(* ===== verification/CLib.v ===== *)
(** The part of the C standard library the program uses on strings and
    numbers: [strcmp]/[strncmp]/[strlen], [strtol]/[strtoul]/[atoi], the
    conversions of [sscanf] and of [sprintf] that appear in the sources, as
    computing functions on byte lists, with the lemma that a printed number
    reads back. *)
From S2P Require Import Prelude.

(** * C strings *)

Definition not_nul (c : ascii) : bool := negb (Ascii.eqb c NUL).

(** The C string stored at the start of a buffer: the bytes before the first
    NUL. *)
Definition cstr (b : bytes) : bytes := fst (span not_nul b).

Definition has_nul (b : bytes) : bool := existsb (Ascii.eqb NUL) b.

(** The C string in an array object; reading it runs out of the object when
    there is no NUL. *)
Definition c_string (b : bytes) : outcome bytes :=
  if has_nul b then Ret (cstr b) else Undef.

(** [strncpy(dst, src, n)] with [n] the size of [dst]: at most [n] bytes, and
    zero padding up to [n]; no NUL is added when [src] is too long. *)
Definition strncpy (n : Z) (src : bytes) : bytes :=
  ztake n src ++ zeros (n - zlen src).

(** [!strncmp(s, lit, strlen(lit))]. *)
Fixpoint starts_with (lit s : bytes) : bool :=
  match lit, s with
  | [], _ => true
  | x :: lit', y :: s' => if Ascii.eqb x y then starts_with lit' s' else false
  | _ :: _, [] => false
  end.

(** * Character classes *)

Definition code (c : ascii) : Z := Z.of_N (N_of_ascii c).

Definition is_space (c : ascii) : bool :=
  ((9 <=? code c) && (code c <=? 13)) || (code c =? 32).

(** Value of a digit or letter as [strtol] reads it. *)
Definition digit_val (c : ascii) : option Z :=
  let z := code c in
  if (48 <=? z) && (z <=? 57) then Some (z - 48)
  else if (97 <=? z) && (z <=? 122) then Some (z - 87)
  else if (65 <=? z) && (z <=? 90) then Some (z - 55)
  else None.

Definition digit_in (base : Z) (c : ascii) : bool :=
  match digit_val c with Some d => d <? base | None => false end.

Fixpoint skip_spaces (s : bytes) : bytes :=
  match s with
  | c :: t => if is_space c then skip_spaces t else s
  | [] => []
  end.

(** * Reading numbers *)

Fixpoint scan_digits (base acc : Z) (s : bytes) : Z * bytes :=
  match s with
  | c :: t =>
      match digit_val c with
      | Some d => if d <? base then scan_digits base (acc * base + d) t else (acc, s)
      | None => (acc, s)
      end
  | [] => (acc, [])
  end.

Definition scan_sign (s : bytes) : bool * bytes :=
  match s with
  | c :: t => if Ascii.eqb c "-" then (true, t)
              else if Ascii.eqb c "+" then (false, t) else (false, s)
  | [] => (false, [])
  end.

(** The base of the number and the string after the prefix: base 0 means
    hexadecimal after 0x, octal after 0, decimal otherwise. *)
Definition scan_base (base : Z) (s : bytes) : Z * bytes :=
  if base =? 0 then
    match s with
    | "0"%char :: x :: h :: t =>
        if (Ascii.eqb x "x" || Ascii.eqb x "X") && digit_in 16 h then (16, h :: t)
        else (8, s)
    | "0"%char :: _ => (8, s)
    | _ => (10, s)
    end
  else (base, s).

(** Sign, magnitude and the unread rest ([endptr]), without the range check;
    [None] when no number is there ([endptr] is then the whole string). *)
Definition scan_number (base : Z) (s : bytes) : option (bool * Z * bytes) :=
  let '(neg, s1) := scan_sign (skip_spaces s) in
  let '(b, s2) := scan_base base s1 in
  match s2 with
  | c :: _ => if digit_in b c
              then let '(v, rest) := scan_digits b 0 s2 in Some (neg, v, rest)
              else None
  | [] => None
  end.

Definition clamp_long (v : Z) : Z :=
  if v <? LONG_MIN then LONG_MIN else if LONG_MAX <? v then LONG_MAX else v.

(** [strtol(s, &end, base)]: the value and the string at [end]. *)
Definition strtol (base : Z) (s : bytes) : Z * bytes :=
  match scan_number base s with
  | Some (neg, v, rest) => (clamp_long (if (neg : bool) then - v else v), rest)
  | None => (0, s)
  end.

(** [strtoul]/[strtoull]: out of range gives [ULONG_MAX]; a minus sign negates
    modulo 2^64. *)
Definition strtoul (base : Z) (s : bytes) : Z * bytes :=
  match scan_number base s with
  | Some (neg, v, rest) =>
      ((if ULONG_MAX <? v then ULONG_MAX else if (neg : bool) then u64 (- v) else v), rest)
  | None => (0, s)
  end.

(** [atoi(s)] is [(int) strtol(s, NULL, 10)]. *)
Definition atoi (s : bytes) : Z := i32 (fst (strtol 10 s)).

(** * Printing numbers *)

Definition digit_char (d : Z) : ascii := ascii_of_N (Z.to_N (48 + d)).

Fixpoint dec_digits (fuel : nat) (n : Z) (acc : bytes) : bytes :=
  match fuel with
  | O => acc
  | S f => let acc' := digit_char (n mod 10) :: acc in
           if n <? 10 then acc' else dec_digits f (n / 10) acc'
  end.

(** [%lu]: twenty digits are enough for 64 bits. *)
Definition fmt_u (n : Z) : bytes := dec_digits 20 n [].

(** [%d] and [%ld]. *)
Definition fmt_d (n : Z) : bytes :=
  if n <? 0 then "-"%char :: fmt_u (- n) else fmt_u n.

(** * sscanf *)

(** A conversion specification: a literal character, white space, [%[^...]]
    with an optional width, [%s], [%lu] and [%*c]. *)
Inductive dir :=
  | DLit (c : ascii)
  | DWs
  | DNot (w : option Z) (stop : bytes)
  | DStr
  | DULong
  | DSkip.

Inductive sval :=
  | VStr (s : bytes)
  | VNum (z : Z).

(** Literal text of a format string; white space matches any white space. *)
Definition lit (s : bytes) : list dir :=
  map (fun c => if is_space c then DWs else DLit c) s.

Definition not_in (stop : bytes) (c : ascii) : bool :=
  negb (existsb (Ascii.eqb c) stop).

(** The longest prefix of [%w[^stop]] and the rest. *)
Definition scan_not (w : option Z) (stop s : bytes) : bytes * bytes :=
  let '(a, b) := span (not_in stop) s in
  match w with
  | Some n => (ztake n a, zdrop n a ++ b)
  | None => (a, b)
  end.

(** The values assigned, in order; the length of the list is what [sscanf]
    returns (an input failure before the first assignment returns -1 and gives
    the empty list as well). *)
Fixpoint sscanf (f : list dir) (s : bytes) : list sval :=
  match f with
  | [] => []
  | DLit c :: f' =>
      match s with
      | x :: t => if Ascii.eqb x c then sscanf f' t else []
      | [] => []
      end
  | DWs :: f' => sscanf f' (skip_spaces s)
  | DNot w stop :: f' =>
      match scan_not w stop s with
      | ([], _) => []
      | (a, rest) => VStr a :: sscanf f' rest
      end
  | DStr :: f' =>
      match span (fun c => negb (is_space c)) (skip_spaces s) with
      | ([], _) => []
      | (a, rest) => VStr a :: sscanf f' rest
      end
  | DULong :: f' =>
      match scan_number 10 s with
      | Some _ => let '(v, rest) := strtoul 10 s in VNum v :: sscanf f' rest
      | None => []
      end
  | DSkip :: f' =>
      match s with
      | _ :: t => sscanf f' t
      | [] => []
      end
  end.

(** * Lemmas: C strings *)

Lemma cstr_nul_free s : Forall (fun c => not_nul c = true) s -> cstr s = s.
Proof.
  intros H. unfold cstr. pose proof (span_all not_nul s [] H I) as E.
  rewrite app_nil_r in E. by rewrite E.
Qed.

Lemma cstr_app_nul s t : Forall (fun c => not_nul c = true) s -> cstr (s ++ NUL :: t) = s.
Proof. intros H. unfold cstr. by rewrite span_all. Qed.

Lemma cstr_app s t : Forall (fun c => not_nul c = true) s -> cstr (s ++ t) = s ++ cstr t.
Proof.
  intros H. induction H as [|c s Hc Hs IH]; [done|]. unfold cstr in *. simpl. rewrite Hc.
  destruct (span not_nul (s ++ t)). simpl in *. by rewrite IH.
Qed.

Lemma c_string_total b : c_string b <> NoFuel.
Proof. unfold c_string. by case_if. Qed.

Lemma has_nul_last b : last b = Some NUL -> has_nul b = true.
Proof.
  intros H. apply last_Some in H as [l ->]. unfold has_nul. rewrite existsb_app. simpl.
  by rewrite orb_true_r.
Qed.

Lemma has_nul_app_nul s t : has_nul (s ++ NUL :: t) = true.
Proof. unfold has_nul. rewrite existsb_app. simpl. by rewrite orb_true_r. Qed.
(* ===== verification/Iface.v ===== *)
(** The data the programs share: the enumerations and structures of
    [include/c_s_iface.h], [include/state.h] and [include/replication_util.h].

    An enumeration variable that can be assigned from the wire through an
    [int] pointer holds any [int], so it is a [Z] here and the enumerators are
    named constants; a [char] array is the list of its bytes. *)
From S2P Require Import Prelude CLib.

(** [msg_type_t] *)
Definition INVALID : Z := 0.
Definition MSG_ADD : Z := 1.
Definition MSG_MODIFY : Z := 2.
Definition MSG_GET_ALL : Z := 3.
Definition MSG_REMOVE : Z := 4.
Definition MSG_HEARTBEAT : Z := 5.
Definition MSG_CHK_PT : Z := 6.
Definition MSG_REP_MGR : Z := 7.
Definition MSG_SEND_CHKPT : Z := 8.
Definition MSG_QUIESCE_START : Z := 9.
Definition MSG_QUIESCE_STOP : Z := 10.

(** [enum t_status] *)
Definition TASK_NOT_DONE : Z := 0.
Definition TASK_DONE : Z := 1.

(** [rep_mode_t] *)
Definition UNKNOWN_REP : Z := 0.
Definition ACTIVE_REP : Z := 1.
Definition PASSIVE_REP : Z := 2.

(** [server_states_t] *)
Definition UNKNOWN_STATE : Z := 0.
Definition QUIESCE : Z := 1.
Definition ACTIVE_RUNNING : Z := 2.
Definition ACTIVE_RECOVER : Z := 3.
Definition PASSIVE_PRIMARY : Z := 4.
Definition PASSIVE_BACKUP : Z := 5.
Definition PASSIVE_PREPRIMARY : Z := 6.

(** [enum replica_state] *)
Definition RUNNING : Z := 0.
Definition FAULTED : Z := 1.
Definition SENT_STARTUP_REQ : Z := 2.

(** [enum factory_req] *)
Definition STARTUP : Z := 0.
Definition CHANGE_STATE : Z := 1.
Definition SEND_CHKPT : Z := 2.
Definition QUIESCE_BEGIN : Z := 3.
Definition QUIESCE_STOP : Z := 4.
Definition NO_ACTION : Z := 5.

(** Sizes *)
Definition MAX_REQ_FIELDS : Z := 20.
Definition MAX_LENGTH : Z := 8192.
Definition TASK_LENGTH : Z := 1024.
Definition DATE_LENGTH : Z := 32.
Definition MAX_REPLICAS : Z := 3.

(** Flags of [mod_flags] *)
Definition MOD_FLAGS_TASK_STRING_MODIFIED : Z := 1.
Definition MOD_FLAGS_DATE_MODIFIED : Z := 2.
Definition MOD_FLAGS_STATUS_MODIFIED : Z := 4.

Record message_add := {
  ma_task : bytes;
  ma_task_date : bytes;
  ma_task_status : Z
}.

Record message_modify := {
  mm_task : bytes;
  mm_new_task : bytes;
  mm_new_date : bytes;
  mm_new_task_status : Z;
  mm_mod_flags : Z
}.

Record message_remove := {
  mr_task : bytes;
  mr_req_no : Z
}.

(** [sizeof(struct message_modify)]: two task strings, a date and two ints. *)
Definition MAXMSGSIZE : Z := TASK_LENGTH + TASK_LENGTH + DATE_LENGTH + 4 + 4.

Record message_response := {
  resp_hash_key : Z;
  resp_client_id : Z;
  resp_status : bytes;
  resp_req_no : Z;
  resp_state : Z
}.

Record server_info := {
  server_ip : bytes;
  port : Z
}.
Definition SERVER_INFO_INITIALISER : server_info := {| server_ip := zeros 1024; port := 0 |}.

Record bsvr_ctx := {
  bs_fd : Z;
  bs_info : server_info;
  bs_server_id : Z   (* unsigned int *)
}.
Definition BSVR_CTX_INITIALISER : bsvr_ctx :=
  {| bs_fd := -1; bs_info := SERVER_INFO_INITIALISER; bs_server_id := u32 (-1) |}.
(** An element the initialiser list of an array does not name is all zero. *)
Definition BSVR_CTX_ZERO : bsvr_ctx :=
  {| bs_fd := 0; bs_info := SERVER_INFO_INITIALISER; bs_server_id := 0 |}.

Record rep_mgr_msg_t := {
  rm_rep_mode : Z;
  rm_server_state : Z;
  rm_checkpoint_freq : Z;
  rm_bckup_svr_0 : bsvr_ctx;
  rm_bckup_svr_1 : bsvr_ctx
}.
Definition REP_MGR_MSG_INITIALISER : rep_mgr_msg_t :=
  {| rm_rep_mode := 0; rm_server_state := 0; rm_checkpoint_freq := 10;
     rm_bckup_svr_0 := BSVR_CTX_INITIALISER; rm_bckup_svr_1 := BSVR_CTX_ZERO |}.

Record client_request_t := {
  msg_type : Z;
  task : bytes;            (* char[1024] *)
  date : bytes;            (* char[32] *)
  task_status : Z;
  mod_flags : Z;
  task_len : Z;            (* uint64_t *)
  hash_key : Z;            (* uint64_t *)
  req_no : Z;              (* uint64_t *)
  payload_data : bytes;
  payload_size : Z;        (* int64_t *)
  filename : bytes;        (* char[1024] *)
  rep_mgr_msg : rep_mgr_msg_t
}.
Definition CLIENT_REQUEST_INITIALISER : client_request_t :=
  {| msg_type := 0; task := zeros 1024; date := zeros 32; task_status := 0;
     mod_flags := 0; task_len := 0; hash_key := 0; req_no := 0;
     payload_data := []; payload_size := 0; filename := zeros 1024;
     rep_mgr_msg := REP_MGR_MSG_INITIALISER |}.

(** [client_ctx_t] of [include/server.h]; [addr] is never read. *)
Record client_ctx_t := {
  cc_fd : Z;
  client_id : Z;
  req : client_request_t;
  is_backlog : bool
}.
Definition CLIENT_CTX_INITIALISER : client_ctx_t :=
  {| cc_fd := -1; client_id := 0; req := CLIENT_REQUEST_INITIALISER; is_backlog := false |}.

Record factory_message := {
  fm_replica_id : Z;
  fm_bkp_replica_id_1 : Z;
  fm_bkp_replica_id_2 : Z;
  fm_req : Z;
  fm_mode_rep : Z;
  fm_checkpoint_freq : Z;
  fm_server_state : Z;
  fm_server_arr_0 : server_info;
  fm_server_arr_1 : server_info
}.

Record replication_manager_message := {
  rmm_replica_id : Z;
  rmm_state : Z;
  rmm_server_state : Z
}.

(** * Field updates *)

Definition set_msg_type (v : Z) (r : client_request_t) : client_request_t :=
  {| msg_type := v; task := task r; date := date r; task_status := task_status r;
     mod_flags := mod_flags r; task_len := task_len r; hash_key := hash_key r;
     req_no := req_no r; payload_data := payload_data r; payload_size := payload_size r;
     filename := filename r; rep_mgr_msg := rep_mgr_msg r |}.
Definition set_task (v : bytes) (r : client_request_t) : client_request_t :=
  {| msg_type := msg_type r; task := v; date := date r; task_status := task_status r;
     mod_flags := mod_flags r; task_len := task_len r; hash_key := hash_key r;
     req_no := req_no r; payload_data := payload_data r; payload_size := payload_size r;
     filename := filename r; rep_mgr_msg := rep_mgr_msg r |}.
Definition set_date (v : bytes) (r : client_request_t) : client_request_t :=
  {| msg_type := msg_type r; task := task r; date := v; task_status := task_status r;
     mod_flags := mod_flags r; task_len := task_len r; hash_key := hash_key r;
     req_no := req_no r; payload_data := payload_data r; payload_size := payload_size r;
     filename := filename r; rep_mgr_msg := rep_mgr_msg r |}.
Definition set_task_status (v : Z) (r : client_request_t) : client_request_t :=
  {| msg_type := msg_type r; task := task r; date := date r; task_status := v;
     mod_flags := mod_flags r; task_len := task_len r; hash_key := hash_key r;
     req_no := req_no r; payload_data := payload_data r; payload_size := payload_size r;
     filename := filename r; rep_mgr_msg := rep_mgr_msg r |}.
Definition set_mod_flags (v : Z) (r : client_request_t) : client_request_t :=
  {| msg_type := msg_type r; task := task r; date := date r; task_status := task_status r;
     mod_flags := v; task_len := task_len r; hash_key := hash_key r; req_no := req_no r;
     payload_data := payload_data r; payload_size := payload_size r; filename := filename r;
     rep_mgr_msg := rep_mgr_msg r |}.
Definition set_task_len (v : Z) (r : client_request_t) : client_request_t :=
  {| msg_type := msg_type r; task := task r; date := date r; task_status := task_status r;
     mod_flags := mod_flags r; task_len := v; hash_key := hash_key r; req_no := req_no r;
     payload_data := payload_data r; payload_size := payload_size r; filename := filename r;
     rep_mgr_msg := rep_mgr_msg r |}.
Definition set_hash_key (v : Z) (r : client_request_t) : client_request_t :=
  {| msg_type := msg_type r; task := task r; date := date r; task_status := task_status r;
     mod_flags := mod_flags r; task_len := task_len r; hash_key := v; req_no := req_no r;
     payload_data := payload_data r; payload_size := payload_size r; filename := filename r;
     rep_mgr_msg := rep_mgr_msg r |}.
Definition set_req_no (v : Z) (r : client_request_t) : client_request_t :=
  {| msg_type := msg_type r; task := task r; date := date r; task_status := task_status r;
     mod_flags := mod_flags r; task_len := task_len r; hash_key := hash_key r; req_no := v;
     payload_data := payload_data r; payload_size := payload_size r; filename := filename r;
     rep_mgr_msg := rep_mgr_msg r |}.
Definition set_payload_data (v : bytes) (r : client_request_t) : client_request_t :=
  {| msg_type := msg_type r; task := task r; date := date r; task_status := task_status r;
     mod_flags := mod_flags r; task_len := task_len r; hash_key := hash_key r;
     req_no := req_no r; payload_data := v; payload_size := payload_size r;
     filename := filename r; rep_mgr_msg := rep_mgr_msg r |}.
Definition set_payload_size (v : Z) (r : client_request_t) : client_request_t :=
  {| msg_type := msg_type r; task := task r; date := date r; task_status := task_status r;
     mod_flags := mod_flags r; task_len := task_len r; hash_key := hash_key r;
     req_no := req_no r; payload_data := payload_data r; payload_size := v;
     filename := filename r; rep_mgr_msg := rep_mgr_msg r |}.
Definition set_filename (v : bytes) (r : client_request_t) : client_request_t :=
  {| msg_type := msg_type r; task := task r; date := date r; task_status := task_status r;
     mod_flags := mod_flags r; task_len := task_len r; hash_key := hash_key r;
     req_no := req_no r; payload_data := payload_data r; payload_size := payload_size r;
     filename := v; rep_mgr_msg := rep_mgr_msg r |}.
Definition set_rep_mgr_msg (v : rep_mgr_msg_t) (r : client_request_t) : client_request_t :=
  {| msg_type := msg_type r; task := task r; date := date r; task_status := task_status r;
     mod_flags := mod_flags r; task_len := task_len r; hash_key := hash_key r;
     req_no := req_no r; payload_data := payload_data r; payload_size := payload_size r;
     filename := filename r; rep_mgr_msg := v |}.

WORK INSTRUCTIONS:
Search the listing above for "after" and copy every line that holds it.

YOUR SOLUTION:
(** The base of the number and the string after the prefix: base 0 means
    hexadecimal after 0x, octal after 0, decimal otherwise. *)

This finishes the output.